Qui aura le pouvoir ? « Didier est pour moi, comme pour Margarita Louis-Dreyfus, un personnage essentiel de l’OM, comme l’est José Anigo », prévient Labrune. Cette dernière précision n’est pas neutre. Ces deux dernières années, un fossé s’est creusé entre Deschamps et Anigo, mais aussi avec Dassier et Veyrat, qui louent l’attitude et le travail du directeur sportif. Ces derniers jours, personne à l’OM n’est parvenu à entrer en contact avec l’entraîneur phocéen. L’hommage que le champion du monde 1998 a rendu hier à Margarita Louis-Dreyfus et à Vincent Labrune, son homme de confiance, ne laisse guère de place au doute. C’est avec eux et pas avec ceux qui gèrent le club au quotidien que son nouveau contrat a été négocié. C’est auprès d’eux qu’il a obtenu des garanties. Et c’est à eux qu’il rendra désormais des comptes ?
Des négociations en direct avec Labrune
Au siège de l’OM, on a été informé du maintien de Deschamps un peu plus tôt dans la journée, à la lecture d’une dépêche de l’AFP. Et, hier soir, on pouvait lire ce communiqué laconique sur le site officiel du club : « Fidèle à son habitude, om.net communiquera les détails de cette décision (la prolongation du contrat de Deschamps) dès qu’elle sera contractualisée. » « C’est une non-information, s’est contenté de déclarer Jean-Claude Dassier. Depuis le début, je répète que Didier va rester avec nous. Ça montre que l’herbe n’est pas si mauvaise à Marseille. » À la Commanderie, personne n’a sabré le champagne hier. Car, si ceux qui gèrent le club au quotidien sont soulagés de voir un technicien dont ils apprécient les compétences rester à la tête de l’effectif professionnel, ils ont un peu eu l’impression, aussi, que Deschamps et son conseiller, Jean-Pierre Bernès, en les snobant, ont cherché à jouer avec leurs nerfs.
En acceptant de traiter directement avec Deschamps, Labrune a affaibli l’équipe dirigeante qu’il a mise en place.

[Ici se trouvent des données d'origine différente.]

(* ===== verification/PimReg.v ===== *)
(** * PimReg: register messages (pim6_proto.c)

    The designated router of a source sends its packets to the RP in register
    messages; the RP answers with a register-stop message when it does not want
    them.  [msg] is the buffer a message was received in. *)

From stdpp Require Import base list numbers gmap.
From S2P Require Import Prelude Inet6 Pim RpMatch Vif Mrt PimMsg Oifs Rp PimJp PimBsr.
Open Scope Z_scope.

Definition PIM_MESSAGE_REGISTER_BORDER_BIT : Z := 0x80000000.
Definition PIM_MESSAGE_REGISTER_NULL_REGISTER_BIT : Z := 0x40000000.
Definition MINHLIM : Z := 1.
(** Constants of <netinet/ip6.h>, and the sizes of [pim_register_t] and of
    [struct ip6_hdr]. *)
Definition IPV6_VERSION : Z := 0x60.
Definition IPV6_VERSION_MASK : Z := 0xf0.
Definition IPPROTO_NONE : Z := 59.
Definition sizeof_register : Z := 4.
Definition sizeof_ip6_hdr : Z := 40.

(** The members of the IPv6 header at [p] that are read. *)
Record ip6_hdr := mkIp6 { ip6_vfc : Z; ip6_plen : Z; ip6_src : list Z; ip6_dst : list Z }.
Definition get_ip6 (b : list Z) (p : Z) : option ip6_hdr :=
  vfc ← rd b p; '(plen, _) ← GET_HOSTSHORT b (p + 4); s ← slice b (p + 8) 16; d ← slice b (p + 24) 16;
  Some (mkIp6 vfc plen s d).

(** The data behind the PIM header of the send buffer. *)
Definition send_data (data : list Z) : Cmd Pim unit :=
  let! s := get in
  chk! b := store (pim6_send_buf (vars s)) sizeof_pim data in
  upd_vars (set_pim6_send_buf b).

(** An address of a message that came in by the interface [v]. *)
Definition scoped (v : uvif) (a : list Z) : sockaddr_in6 := mkSa (inet6_uvif2scopeid (mkSa 0 a) v) a.

Section Code.
(** [junk]: what new memory holds. *)
Context (junk : ptr).

(** ** Register-stop *)

Definition register_stop_message (group source : list Z) (buf : list Z) : option cursor :=
  c ← PUT_EGADDR6 group SINGLE_GRP_MSK6LEN 0 (buf, sizeof_pim); PUT_EUADDR6 source c.

Definition send_pim6_register_stop (reg_src reg_dst inner_grp inner_src : sockaddr_in6) : Cmd Pim unit :=
  let! s := get in
  chk! c := register_stop_message (sin6_addr inner_grp) (sin6_addr inner_src) (pim6_send_buf (vars s)) in
  do! upd_vars (set_pim6_send_buf c.1) ;;
  send_pim6 reg_src reg_dst PIM_REGISTER_STOP (c.2 - sizeof_pim).

(** Half the timeout and a random part. *)
Definition suppression_time (timeout random : Z) : Z := u16 (timeout / 2 + random mod (timeout + 1)).

Definition receive_pim6_register_stop (reg_src reg_dst : sockaddr_in6) (msg : list Z) (datalen : Z) : Cmd Pim bool :=
  chk! (encod_grp, p) := GET_EGADDR6 msg sizeof_pim in
  chk! (encod_unisrc, _) := GET_EUADDR6 msg p in
  let! s := get in
  let mifi := find_vif_direct_local (mkSa 0 (unicast_addr encod_unisrc)) (uvifs s) in
  if mifi =? NO_VIF then ret false else
  let! v := vif mifi in
  let! mrtentry_ptr := find_route junk (Some (scoped v (unicast_addr encod_unisrc))) (Some (scoped v (enc_addr encod_grp)))
                         MRTF_SG false in
  match mrtentry_ptr with
  | None => ret false
  | Some _ =>
      let! from_rp := check_mrtentry_rp mrtentry_ptr reg_src in
      if negb from_rp then ret false else
      let! r := RANDOM in
      do! upd mrtentry_ptr (set_m_rs_timer (suppression_time (pim_register_suppression_timeout (vars s)) r)) ;;
      let! m := mrt mrtentry_ptr in
      let! _ := change_interfaces mrtentry_ptr (m_incoming m) (m_joined_oifs m) (IF_SET (reg_vif_num s) (m_pruned_oifs m))
                  (m_leaves m) (m_asserted_oifs m) 0 in
      ret true
  end.

(** ** A register message arrives *)

(** An (S,G) entry for the source: stop when its packets come another way, or
    nobody wants them. *)
Definition register_sg (mrtentry_ptr : ptr) (border null_register : bool) (reg_src reg_dst inner_src inner_grp : sockaddr_in6) : Cmd Pim unit :=
  let! s := get in
  do! upd mrtentry_ptr (set_m_timer (pim_data_timeout (vars s))) ;;
  let! m := mrt mrtentry_ptr in
  if has (m_flags m) MRTF_SPT then send_pim6_register_stop reg_dst reg_src inner_grp inner_src
  else if null_register then ret tt else
  let! oifs := calc_oifs mrtentry_ptr in
  if IF_ISEMPTY oifs && (m_incoming m =? reg_vif_num s) then send_pim6_register_stop reg_dst reg_src inner_grp inner_src
  else if border && negb (inet6_equal (m_pmbr_addr m) reg_src) then send_pim6_register_stop reg_dst reg_src inner_grp inner_src
  else ret tt.

(** A border router sent it: an (S,G) entry is made. *)
Definition register_border (reg_src inner_src inner_grp : sockaddr_in6) : Cmd Pim unit :=
  let! p := find_route junk (Some inner_src) (Some inner_grp) MRTF_SG true in
  match p with
  | None => ret tt
  | Some _ =>
      let! s := get in
      upd p (fun m => set_m_jp_timer 0 (set_m_timer (pim_data_timeout (vars s))
        (flag_off (Z.lor MRTF_SPT MRTF_NEW) (set_m_pmbr_addr reg_src m))))
  end.

Definition register_wc (mrtentry_ptr : ptr) (null_register : bool) (reg_src reg_dst inner_src inner_grp : sockaddr_in6) : Cmd Pim bool :=
  let! oifs := calc_oifs mrtentry_ptr in
  if IF_ISEMPTY oifs then
    do! send_pim6_register_stop reg_dst reg_src inner_grp sockaddr6_any ;; ret false
  else if null_register then ret true else
  do! add_kernel_cache mrtentry_ptr inner_src inner_grp 0 ;;
  let! m := mrt mrtentry_ptr in
  do! k_chg_mfc inner_src inner_grp (m_incoming m) (m_oifs m) ;;
  ret true.

Definition register_pmbr (mrtentry_ptr : ptr) (inner_src inner_grp : sockaddr_in6) : Cmd Pim bool :=
  let! p := find_route junk None (Some inner_grp) MRTF_WC true in
  match p with
  | None => ret false
  | Some _ =>
      let! m2 := mrt p in
      do! (if has (m_flags m2) MRTF_NEW then
             let! m := mrt mrtentry_ptr in
             do! upd p (flag_off MRTF_NEW) ;; upd p (set_m_timer (m_timer m))
           else ret tt) ;;
      do! add_kernel_cache mrtentry_ptr inner_src inner_grp 0 ;;
      let! m := mrt mrtentry_ptr in
      do! k_chg_mfc inner_src inner_grp (m_incoming m) (m_oifs m) ;;
      ret true
  end.

Definition receive_pim6_register (reg_src reg_dst : sockaddr_in6) (msg : list Z) (datalen : Z) : Cmd Pim bool :=
  if decide (sizeof_pim + sizeof_register + sizeof_ip6_hdr > datalen) then ret false else
  chk! (reg_flags, p) := GET_HOSTLONG msg sizeof_pim in
  let border := has reg_flags PIM_MESSAGE_REGISTER_BORDER_BIT in
  let null_register := has reg_flags PIM_MESSAGE_REGISTER_NULL_REGISTER_BIT in
  chk! ip := get_ip6 msg p in
  if negb (Z.land (ip6_vfc ip) IPV6_VERSION_MASK =? IPV6_VERSION) then ret false
  else if IN6_IS_ADDR_MC_NODELOCAL (ip6_dst ip) || IN6_IS_ADDR_MC_LINKLOCAL (ip6_dst ip) then ret false else
  let inner_src := mkSa 0 (ip6_src ip) in
  let inner_grp := mkSa 0 (ip6_dst ip) in
  let! p := find_route junk (Some inner_src) (Some inner_grp) (Z.lor MRTF_SG (Z.lor MRTF_WC MRTF_PMBR)) false in
  match p with
  | None => do! send_pim6_register_stop reg_dst reg_src inner_grp inner_src ;; ret true
  | Some _ =>
      let! s := get in
      let! my_rp := (if negb (inet6_equal (my_cand_rp_address (vars s)) reg_dst) then ret false
                     else check_mrtentry_rp p (my_cand_rp_address (vars s))) in
      if negb my_rp then do! send_pim6_register_stop reg_dst reg_src inner_grp inner_src ;; ret true else
      let! m := mrt p in
      if has (m_flags m) MRTF_SG then
        do! register_sg p border null_register reg_src reg_dst inner_src inner_grp ;; ret true
      else
      do! (if has (m_flags m) (Z.lor MRTF_WC MRTF_PMBR) && border then register_border reg_src inner_src inner_grp else ret tt) ;;
      let! m := mrt p in
      if has (m_flags m) MRTF_WC then register_wc p null_register reg_src reg_dst inner_src inner_grp
      else if has (m_flags m) MRTF_PMBR && negb null_register then register_pmbr p inner_src inner_grp
      else do! send_pim6_register_stop reg_dst reg_src inner_grp inner_src ;; ret true
  end.

(** ** Sending *)

(** A new (S,G) entry: the join toward the RP is sent soon. *)
Definition new_source (mrtentry_ptr : ptr) : Cmd Pim unit :=
  do! upd mrtentry_ptr (fun m => set_m_rs_timer 0 (flag_off MRTF_NEW m)) ;;
  let! m := mrt mrtentry_ptr in
  let! g := grp (m_group m) in
  let! mrtentry_ptr2 := match g_grp_route g with Some _ => ret (g_grp_route g) | None => rp_route (m_group m) end in
  upd_if mrtentry_ptr2 (set_m_jp_timer 0).

(** The packet goes to the RP behind a header without flags. *)
Definition encapsulate (ip6 : list Z) (mrtentry_ptr : ptr) : Cmd Pim unit :=
  chk! (plen, _) := GET_HOSTSHORT ip6 4 in
  let pktlen := plen + sizeof_ip6_hdr in
  chk! packet := slice ip6 0 pktlen in
  do! send_data ([0; 0; 0; 0] ++ packet) ;;
  let! s := get in
  let! m := mrt mrtentry_ptr in
  let! g := grp (m_group m) in
  chk! reg_src := max_global_address (uvifs s) in
  send_pim6 reg_src (g_rpaddr g) PIM_REGISTER (pktlen + sizeof_register).

(** [pkt]: the buffer the packet of the source is in. *)
Definition send_pim6_register (pkt : list Z) : Cmd Pim bool :=
  chk! ip6 := get_ip6 pkt 0 in
  let source := mkSa 0 (ip6_src ip6) in
  let group := mkSa 0 (ip6_dst ip6) in
  let! s := get in
  let mifi := find_vif_direct_local source (uvifs s) in
  if mifi =? NO_VIF then ret false else
  let! v := vif mifi in
  if negb (has (uv_flags v) VIFF_DR) then ret false else
  let! rpentry_ptr := rp_match group in
  match rpentry_ptr with
  | None => ret false
  | Some _ =>
      let! e := src rpentry_ptr in
      if negb (local_address (s_address e) (uvifs s) =? NO_VIF) then ret false else
      let! p := find_route junk (Some source) (Some group) MRTF_SG true in
      match p with
      | None => ret false
      | Some _ =>
          let! m := mrt p in
          do! (if has (m_flags m) MRTF_NEW then new_source p else ret tt) ;;
          do! upd p (set_m_timer (pim_data_timeout (vars s))) ;;
          let! m := mrt p in
          do! (if decide (m_rs_timer m <= 0) then encapsulate pkt p else ret tt) ;;
          ret true
      end
  end.

(** The header of a packet without payload. *)
Definition null_register_data (source group : list Z) : list Z :=
  be32 PIM_MESSAGE_REGISTER_NULL_REGISTER_BIT ++ [0x60; 0; 0; 0; 0; 0; IPPROTO_NONE; MINHLIM] ++ source ++ group.

Definition send_pim6_null_register (mrtentry_ptr : ptr) : Cmd Pim bool :=
  let! m := mrt mrtentry_ptr in
  let! e := src (m_source m) in
  let! s := get in
  if find_vif_direct_local (s_address e) (uvifs s) =? NO_VIF then ret false else
  let! g := grp (m_group m) in
  do! send_data (null_register_data (sin6_addr (s_address e)) (sin6_addr (g_group g))) ;;
  chk! reg_source := max_global_address (uvifs s) in
  do! send_pim6 reg_source (g_rpaddr g) PIM_REGISTER (sizeof_register + sizeof_ip6_hdr) ;;
  ret true.
End Code.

Deschamps assure que sa motivation est intacte. À l’OM, son investissement a toujours été total. Mais sa décision de rester intervient au moment où ses deux points de chute envisageables, Chelsea et l’AS Rome – où le Néerlandais Guus Hiddink et l’Espagnol Luis Enrique sont respectivement donnés favoris pour la succession de Carlo Ancelotti et Vincenzo Montella –, tombent à l’eau. Deschamps admet volontiers qu’il avait commis une erreur en rompant son contrat avec la Juventus en 2007, juste après l’avoir fait remonter en Serie A. Ses deux années d’inactivité avaient été une souffrance. Pire, visiblement, que les deux qu’il vient de vivre à l’OM.